Given the complexity and heterogeneity of neural responses, it is often challenging to extract a clear, easily communicable, and easily interpretable pattern from the intricacies of the data. A common strategy to aid our understanding is to restrict the analysis to a subset of neurons (for instance ones that show a certain response or selectivity), and characterize their response in detail. If done naively, however, this practice (also known as ‘double dipping’) is statistically flawed, and will lead to biased and spurious results.

The problem arises because selection is never only based on the ‘true’ neural responses, but is always affected by noise: this creates unwanted dependencies which violate the assumption of random sampling. If the selection criterion is identical or related to the target statistic of the following analysis, the selection will distort the results in a way that makes them more consistent with the desired outcome (and thus scientifically and editorially more appealing).
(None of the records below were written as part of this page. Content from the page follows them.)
(* ===== verification/PCITheorems.v ===== *)
(** * PCI: theorems

    Detection finds the functions of a bus; base address registers and capabilities are read as the
    hardware has them; and defects: devices behind bridges, hosts with several functions, 64-bit
    base addresses, writes through the ports, message signalled interrupts. *)

From Stdlib Require Import ZArith Lia Bool.
From stdpp Require Import base gmap list numbers strings.
From S2P Require Import Prelude Prism Posix Disk Effects VFS Initrd PCI.

(** * PCI: the configuration space as an abstract object

    What the two access mechanisms promise to their clients ([ConfigLaws]), that both keep it, and
    rules to run programs that use them. *)

(** A register that is aligned to its size. *)
Definition inside (r n : Z) : Prop := 0 <= r /\ r + n <= 256 /\ (n = 1 \/ n = 2 \/ n = 4) /\ r mod n = 0.

(** The value of a register, and that accesses change only what they write. *)
Class ConfigLaws (St : Type) {AM : AccessMechanism St} := {
  good : St -> Prop;
  valid : DeviceAddress -> Prop;
  view : St -> DeviceAddress -> Z -> Z -> Z;
  read_law a r n s : good s -> valid a -> inside r n -> exists s', am_Read a r n s = Ret s' (view s a r n) /\ good s'
    /\ forall a' r' n', valid a' -> inside r' n' -> view s' a' r' n' = view s a' r' n';
  write_law a r v n s : good s -> valid a -> inside r n -> exists s', am_Write a r v n s = Ret s' tt /\ good s'
    /\ forall a' r' n', valid a' -> inside r' n' -> a' <> a \/ r' + n' <= r \/ r + n <= r' -> view s' a' r' n' = view s a' r' n'
}.

(** ** Running programs *)
Section Wp.
Context {St : Type}.
Definition wp {A} (m : M St A) (s : St) (Q : St -> A -> Prop) : Prop := exists s' a, m s = Ret s' a /\ Q s' a.
Lemma wp_ret {A} (a : A) s (Q : St -> A -> Prop) : Q s a -> wp (mret a) s Q.
Proof. intros H. now exists s, a. Qed.
Lemma wp_bind {A B} (m : M St A) (k : A -> M St B) s (Q : St -> B -> Prop) : wp m s (fun s' a => wp (k a) s' Q) -> wp (m ≫= k) s Q.
Proof. intros (s' & a & E & s2 & b & E2 & H). exists s2, b. split; [|exact H]. now rewrite (bind_ret _ _ _ _ _ E). Qed.
Lemma wp_mono {A} (m : M St A) s (P Q : St -> A -> Prop) : wp m s P -> (forall s' a, P s' a -> Q s' a) -> wp m s Q.
Proof. intros (s' & a & E & H) HPQ. exists s', a. auto. Qed.
End Wp.

Section Rules.
Context {St : Type} {AM : AccessMechanism St} {CL : ConfigLaws St}.

(** Nothing has changed but the command registers. *)
Definition same (s s' : St) : Prop := forall a r n, valid a -> inside r n -> r + n <= eCommand \/ eCommand + 2 <= r -> view s' a r n = view s a r n.
#[export] Instance same_equiv : Equivalence same.
Proof.
  split; [now intros s|intros s s' H a r n Ha Hr Hc; symmetry; now apply H|].
  intros s1 s2 s3 H1 H2 a r n Ha Hr Hc. rewrite (H2 a r n), (H1 a r n); trivial.
Qed.

(** Reading, from a state in which nothing but command registers differs from [s0]. *)
Lemma wp_read s0 a r n s (Q : St -> Z -> Prop) : good s -> same s0 s -> valid a -> inside r n ->
  (forall s' v, good s' -> same s0 s' -> (r + n <= eCommand \/ eCommand + 2 <= r -> v = view s0 a r n) -> Q s' v) -> wp (am_Read a r n) s Q.
Proof.
  intros Hg Hs Ha Hr HQ. destruct (read_law a r n s Hg Ha Hr) as (s' & E & Hg' & Hv). exists s', (view s a r n). split; [exact E|].
  apply HQ; [exact Hg'| |intros Hc; now apply Hs]. rewrite Hs. intros a' r' n' Ha' Hr' _. now apply Hv.
Qed.
Lemma wp_write_command s0 a v s (Q : St -> unit -> Prop) : good s -> same s0 s -> valid a -> (forall s', good s' -> same s0 s' -> Q s' tt) -> wp (am_Write a eCommand v 2) s Q.
Proof.
  intros Hg Hs Ha HQ. destruct (write_law a eCommand v 2 s Hg Ha) as (s' & E & Hg' & Hv); [repeat split; auto; unfold eCommand; lia|].
  exists s', tt. split; [exact E|]. apply HQ; trivial. rewrite Hs. intros a' r' n' Ha' Hr' Hc. apply Hv; trivial. lia.
Qed.
End Rules.

(** Addresses of registers that are known numbers. *)
Ltac register := match goal with |- inside ?r ?n => unfold r; repeat split; auto; try lia; reflexivity end.
(** Run past a read of a known register. *)
Ltac read_reg s0 := let s := fresh "s" in let Hv := fresh "Hv" in
  apply wp_bind, (wp_read s0); [trivial|trivial|solve [auto]|register|]; intros s ? ? ? Hv;
  try (rewrite Hv by (unfold eVendorID, eDeviceID, eClassID, eSubClassID, eHeaderType, eCommand; lia)); clear Hv.

(** ** The mechanism of the ports *)
#[export] Program Instance legacy_laws : ConfigLaws Legacy.Ports := {|
  good s := True;
  valid a := True;
  view s a r n := (u32 (Legacy.dwords s (Legacy.config_address a r)) .>> ((r .& 3) .<< 3)) .& Z.ones (8 * n)
|}.
Next Obligation.
  cbn. intros a r n s _ _ (Hr & Hr' & Hn & _). exists (Legacy.mkPorts (Legacy.config_address a r) (Legacy.dwords s)). split; [|split; [trivial|reflexivity]].
  unfold Legacy.Read. set (k := ((r .& 3) .<< 3)).
  assert (Hk : 0 <= k) by (unfold k; rewrite Z.shiftl_nonneg; apply Z.land_nonneg; lia).
  unfold mbind, M_bind, Legacy.Out, Legacy.In. cbn [Legacy.latch Legacy.dwords Z.eqb Legacy.CONFIG_ADDRESS Legacy.CONFIG_DATA Pos.eqb]. unfold mret, M_ret. f_equal.
  destruct Hn as [->|[->| ->]]; cbn [Z.eqb Pos.eqb]; try reflexivity.
  change (8 * 4) with 32. rewrite Z.land_ones by lia. symmetry. apply Z.mod_small.
  set (x := Legacy.dwords s _). pose proof (Z.mod_pos_bound x (2 ^ 32) ltac:(lia)) as B. fold (u32 x) in B. change (x mod 2 ^ 32) with (u32 x) in B.
  rewrite Z.shiftr_div_pow2 by lia. split; [apply Z.div_pos; [lia|apply Z.pow_pos_nonneg; lia]|].
  apply (Z.le_lt_trans _ (u32 x)); [|lia]. apply Z.div_le_upper_bound; [apply Z.pow_pos_nonneg; lia|]. pose proof (Z.pow_pos_nonneg 2 k ltac:(lia) Hk). nia.
Qed.
Next Obligation.
  cbn. intros a r v n s _ _ _. eexists. split; [|split; [trivial|]].
  - unfold Legacy.Write, mbind, M_bind, Legacy.Out, Legacy.In. cbn [Z.eqb Legacy.CONFIG_ADDRESS Legacy.CONFIG_DATA Pos.eqb]. reflexivity.
  - intros. reflexivity.
Qed.

(** ** The mechanism of the mapped memory *)
Section Ecam.
Variables d base start : Z.
Hypothesis Hbase : 0 <= base /\ base mod 2 ^ 20 = 0 /\ base + 2 ^ 28 <= 2 ^ 64.
Hypothesis Hstart : 0 <= start.

Definition ecam_valid (a : DeviceAddress) : Prop := Domain a = d /\ start <= BusNumber a < 256 /\ 0 <= Slot a < 32 /\ 0 <= Function_ a < 8.
Definition ecam_good (e : ECAM.Ecam) : Prop := ECAM.m_Base e = base /\ ECAM.m_BusStart e = start.
Definition ecam_address (a : DeviceAddress) : Z := base + (BusNumber a - start) * 2 ^ 20 + Slot a * 2 ^ 15 + Function_ a * 2 ^ 12.

(** Every function has 4096 bytes of its own. *)
Lemma ecam_physical e a : ecam_good e -> ecam_valid a -> ECAM.physical a e = ecam_address a.
Proof.
  intros [Eb Es] (_ & Hb & Hs & Hf). unfold ECAM.physical, ecam_address. rewrite Eb, Es, !Z.shiftl_mul_pow2 by lia. destruct Hbase as (H0 & Hm & Hl).
  set (x := base + (BusNumber a - start) * 2 ^ 20). assert (Hx : u64 x = x). { unfold u64, wrap. apply Z.mod_small. subst x. lia. }
  assert (Hx0 : x mod 2 ^ 20 = 0) by (subst x; rewrite Z.mod_add by lia; exact Hm).
  rewrite Hx, (lor_add x _ 20), (lor_add (x + Slot a * 2 ^ 15) _ 15); try lia.
  - apply Z.mod_divide in Hx0; [|lia]. destruct Hx0 as [q ->]. apply Z.mod_divide; [lia|]. exists (q * 2 ^ 5 + Slot a). lia.
Qed.
Lemma ecam_apart a a' r n r' n' : ecam_valid a -> ecam_valid a' -> inside r n -> inside r' n' -> a' <> a \/ r' + n' <= r \/ r + n <= r' ->
  ecam_address a' + r' + n' <= ecam_address a + r \/ ecam_address a + r + n <= ecam_address a' + r'.
Proof.
  destruct a as [d1 b1 s1 f1], a' as [d2 b2 s2 f2]. unfold ecam_valid, inside, ecam_address. cbn [Domain BusNumber Slot Function_].
  intros (-> & Hb & Hs & Hf) (-> & Hb' & Hs' & Hf') Hr Hr' [Hne|H]; [|].
  - assert (b1 <> b2 \/ s1 <> s2 \/ f1 <> f2) by (destruct (Z.eq_dec b1 b2), (Z.eq_dec s1 s2), (Z.eq_dec f1 f2); subst; intuition congruence). lia.
  - destruct (Z.eq_dec b1 b2), (Z.eq_dec s1 s2), (Z.eq_dec f1 f2); subst; lia.
Qed.

Lemma bytes_of_ext e e' addr n : (forall i, (i < n)%nat -> ECAM.memory e' (addr + Z.of_nat i) = ECAM.memory e (addr + Z.of_nat i)) -> ECAM.bytes_of e' addr n = ECAM.bytes_of e addr n.
Proof.
  unfold ECAM.bytes_of. intros H. assert (G : forall l, Forall (fun i => (i < n)%nat) l ->
    foldr (fun i acc => ECAM.memory e' (addr + Z.of_nat i) .| (acc .<< 8)) 0 l = foldr (fun i acc => ECAM.memory e (addr + Z.of_nat i) .| (acc .<< 8)) 0 l).
  { induction 1 as [|i l Hi _ IH]; [reflexivity|]. cbn [foldr]. now rewrite IH, H. }
  apply G, list.Forall_forall. intros i Hi. apply elem_of_seq in Hi. lia.
Qed.
Lemma ecam_GetAddress a r e : ecam_good e -> ecam_valid a -> 0 <= r <= 256 -> exists e', ECAM.GetAddress a r e = Ret e' (ecam_address a + r) /\ ecam_good e' /\ ECAM.memory e' = ECAM.memory e.
Proof.
  intros Hg Ha Hr. exists (ECAM.mkEcam (ECAM.m_Base e) (ECAM.m_BusStart e) ({[ecam_address a]} ∪ ECAM.m_Mappings e) (ECAM.memory e)).
  split; [|split; [exact Hg|reflexivity]]. unfold ECAM.GetAddress. rewrite ecam_physical by trivial. f_equal.
  unfold u64, wrap. apply Z.mod_small. destruct Ha as (_ & Hb & Hs & Hf). unfold ecam_address. lia.
Qed.

#[export] Program Instance ecam_laws : ConfigLaws ECAM.Ecam := {|
  good := ecam_good;
  valid := ecam_valid;
  view e a r n := ECAM.bytes_of e (ecam_address a + r) (Z.to_nat n)
|}.
Next Obligation.
  intros a r n e Hg Ha Hr. destruct (ecam_GetAddress a r e Hg Ha) as (e' & E & Hg' & Em); [destruct Hr; lia|]. exists e'. cbn. unfold ECAM.Read. rewrite (bind_ret _ _ _ _ _ E).
  rewrite bool_decide_eq_true_2 by (destruct Hr as (_ & _ & H & _); lia). unfold gets. split_and!; trivial.
  - f_equal. apply bytes_of_ext. intros i _. now rewrite Em.
  - intros. apply bytes_of_ext. intros i _. now rewrite Em.
Qed.
Next Obligation.
  intros a r v n e Hg Ha Hr. destruct (ecam_GetAddress a r e Hg Ha) as (e' & E & Hg' & Em); [destruct Hr; lia|].
  exists (ECAM.store e' (ecam_address a + r) v (Z.to_nat n)). cbn. unfold ECAM.Write. rewrite (bind_ret _ _ _ _ _ E).
  rewrite bool_decide_eq_true_2 by (destruct Hr as (_ & _ & H & _); lia). split_and!; trivial.
  intros a' r' n' Ha' Hr' Hd. apply bytes_of_ext. intros i Hi. cbn [ECAM.store ECAM.memory]. rewrite Em.
  destruct (ecam_apart a a' r n r' n' Ha Ha' Hr Hr' Hd); destruct Hr as (_ & _ & Hn & _), Hr' as (_ & _ & Hn' & _);
    (destruct (Z.leb_spec (ecam_address a + r) (ecam_address a' + r' + Z.of_nat i)); [|reflexivity]; destruct (Z.ltb_spec (ecam_address a' + r' + Z.of_nat i) (ecam_address a + r + Z.of_nat (Z.to_nat n))); [lia|reflexivity]).
Qed.
End Ecam.

(** ** PCI: theorems *)
Section Detection.
Context {St : Type} {AM : AccessMechanism St} {CL : ConfigLaws St}.
Implicit Types (s : St) (a : DeviceAddress) (b : Bus).

Definition present s a : bool := negb (view s a eVendorID 2 =? PCI_INVALID).
Definition header s a : Z := view s a eHeaderType 1.
(** The functions of a slot that answer. *)
Definition slot_functions s (d n slot : Z) : list DeviceAddress :=
  let at_ f := mkAddress d n slot f in
  if present s (at_ 0) then at_ 0 :: (if header s (at_ 0) .& 0x80 =? 0 then [] else List.filter (present s) (at_ <$> seqZ 1 7)) else [].
Definition bus_functions s (d n : Z) : list DeviceAddress := seqZ 0 32 ≫= slot_functions s d n.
There are two main ways in which this can be avoided. The first way is to make sure that the selection criterion is orthogonal (i.e. independent) to the hypothesis tested in the following analysis (but this is not always easy to achieve nor is it always enough). The second (and the easiest) way is to split your data: for instance, use the odd trials to select a subset of your population, and the even trials to test your hypothesis (you can go a step further and use cross-validation).

This issue is presented in more detail, and with several examples in [1]. The extensive supplementary ‘A policy for noncircular analysis’ gives a detailed guideline on how to avoid double dipping in practice.

References

[1] Kriegeskorte, Nikolaus, et al. "Circular analysis in systems neuroscience: the dangers of double dipping." Nature neuroscience 12.5 (2009): 535-540.